## SOURCE MATERIAL
(** * Transform kernels and the hex codec of the image-to-witness converters

    A shallow embedding of the numeric kernels and of the [compress] packing
    routine of the two converter families ([veritas/benchmark] and
    [vimz/image_converter]), with the properties their specification states.

    Conventions of the embedding:
    - Python integers are [Z] (or [N] where the code only ever holds
      non-negative values); [//] is [Z.div] (both floor) and [int(p / q)] on
      non-negative integers is [Z.quot].
    - A numpy array is a list of rows; an access that raises [IndexError]
      in Python is [None] here, and negative indices wrap as Python does.
    - Binary64 floats are [spec_float] values computed with the Standard
      Library's IEEE-754 operations ([SFmul], [SFadd], ... at precision 53
      and maximal exponent 1024). *)

From Stdlib Require Import ZArith NArith List Lia Ascii String HexString.
From Stdlib Require Import Floats.SpecFloat Floats.FloatOps.
From stdpp Require Import base tactics option list list_numbers strings.

#[local] Open Scope Z_scope.

(** ** Python helpers *)

Module Py.

(** [range(a, b)]: empty when [b <= a]. *)
Definition range (a b : Z) : list Z := seqZ a (b - a).

(** [l[i]] with Python's negative indices; [None] stands for [IndexError]. *)
Definition index {A} (l : list A) (i : Z) : option A :=
  let n := Z.of_nat (length l) in
  if (0 <=? i) && (i <? n) then l !! Z.to_nat i
  else if (- n <=? i) && (i <? 0) then l !! Z.to_nat (n + i)
  else None.

(** [l[i] = v], same index rule. *)
Definition store {A} (l : list A) (i : Z) (v : A) : option (list A) :=
  let n := Z.of_nat (length l) in
  if (0 <=? i) && (i <? n) then Some (<[Z.to_nat i := v]> l)
  else if (- n <=? i) && (i <? 0) then Some (<[Z.to_nat (n + i) := v]> l)
  else None.

(** The position an index [k] designates on an axis of extent [n]. *)
Definition wrap (n k : Z) : Z := if k <? 0 then n + k else k.

(** [m[i][j]] on a list of rows. *)
Definition index2 {A} (m : list (list A)) (i j : Z) : option A :=
  row ← index m i; index row j.

(** [m[i][j] = v] on a list of rows. *)
Definition store2 {A} (m : list (list A)) (i j : Z) (v : A)
  : option (list (list A)) :=
  row ← index m i; row' ← store row j v; store m i row'.

(** [round(p / q)] for integers [p] and [q > 0]: the nearest integer, a tie
    going to the even neighbour.  The float quotient [p / q] is the correctly
    rounded value of the exact one, and for the magnitudes of this program
    (below [2^53], [q] below [2^26]) both round to the same integer. *)
Definition round_div (p q : Z) : Z :=
  let f := p / q in
  let r := p mod q in
  if 2 * r <? q then f
  else if q <? 2 * r then f + 1
  else if Z.even f then f else f + 1.

(** [max(0, min(255, v))]. *)
Definition clamp255 (v : Z) : Z := Z.max 0 (Z.min 255 v).

(** A left fold whose body can fail: the loops of the kernels. *)
Definition for_each {A S} (body : S -> A -> option S) (l : list A) (s : S)
  : option S :=
  fold_left (fun acc x => s' ← acc; body s' x) l (Some s).

End Py.

(** A pixel buffer of height [h] and width [w]: [h] rows of [w] cells. *)
Definition has_shape {A} (m : list (list A)) (h w : nat) : Prop :=
  length m = h /\ Forall (fun row => length row = w) m.

(** [m[r][c]] for an access inside the buffer. *)
Definition cell (m : list (list Z)) (r c : nat) : Z := (m !!! r) !!! c.

(** [m[r][c] = v] for a store inside the buffer. *)
Definition set_cell (m : list (list Z)) (r c : nat) (v : Z) : list (list Z) :=
  <[r := <[c := v]> (m !!! r)]> m.

(** Every stored value is an unsigned 8-bit integer. *)
Definition is_u8 (v : Z) : Prop := 0 <= v <= 255.
Definition all_u8 (m : list (list Z)) : Prop := Forall (Forall is_u8) m.

(** ** The hex codec ([compress], identical in every vimz converter) *)

Module HexCodec.

(** A cell of [image_array.tolist()]: a scalar (grayscale image) or the
    channel triple of an RGB image. *)
Inductive pixel : Type :=
| Scalar (v : N)
| Rgb (c0 c1 c2 : N).

(** [s[2:]] *)
Definition drop2 (s : string) : string :=
  match s with
  | String _ (String _ rest) => rest
  | _ => EmptyString
  end.

(** [hex(n)[2:]] for a non-negative [n]. *)
Definition hex_digits (n : N) : string := drop2 (HexString.of_N n).

Fixpoint zeros (k : nat) : string :=
  match k with
  | O => EmptyString
  | S k' => String "0" (zeros k')
  end.

(** [s.zfill(w)] for a string without sign. *)
Definition zfill (w : nat) (s : string) : string :=
  zeros (w - String.length s) +:+ s.

(** The body of the inner loop before the [j % 10] test: the pixel's digits
    are put in front of the accumulator. *)
Definition add_pixel (px : pixel) (hexValue : string) : string :=
  match px with
  | Scalar v => zfill 6 (hex_digits v) +:+ hexValue
  | Rgb c0 c1 c2 =>
      fold_left (fun h c => zfill 2 (hex_digits c) +:+ h) [c0; c1; c2] hexValue
  end.

(** State of the inner loop: the index [j], the accumulator and the row of
    words emitted so far. *)
Record loop_state : Type := LoopState {
  ls_j : nat;
  ls_hex : string;
  ls_row : list string
}.

Definition compress_step (st : loop_state) (px : pixel) : loop_state :=
  let hexValue := add_pixel px (ls_hex st) in
  if (ls_j st mod 10 =? 9)%nat
  then LoopState (S (ls_j st)) EmptyString (ls_row st ++ ["0x" +:+ hexValue])
  else LoopState (S (ls_j st)) hexValue (ls_row st).

Definition compress_row (row : list pixel) : list string :=
  ls_row (fold_left compress_step row (LoopState 0 EmptyString [])).

Definition compress (image : list (list pixel)) : list (list string) :=
  map compress_row image.

(** The digits one pixel contributes. *)
Definition pixel_digits (px : pixel) : string := add_pixel px EmptyString.

(** The digits of a group: the last pixel's digits come first. *)
Fixpoint group_digits (g : list pixel) : string :=
  match g with
  | [] => EmptyString
  | px :: g' => group_digits g' +:+ pixel_digits px
  end.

## PROBLEM DESCRIPTION
Lines holding the word "IndexError" should be copied from the entries above.

## ANSWER TO THIS PROBLEM
    - A numpy array is a list of rows; an access that raises [IndexError]
(** [l[i]] with Python's negative indices; [None] stands for [IndexError]. *)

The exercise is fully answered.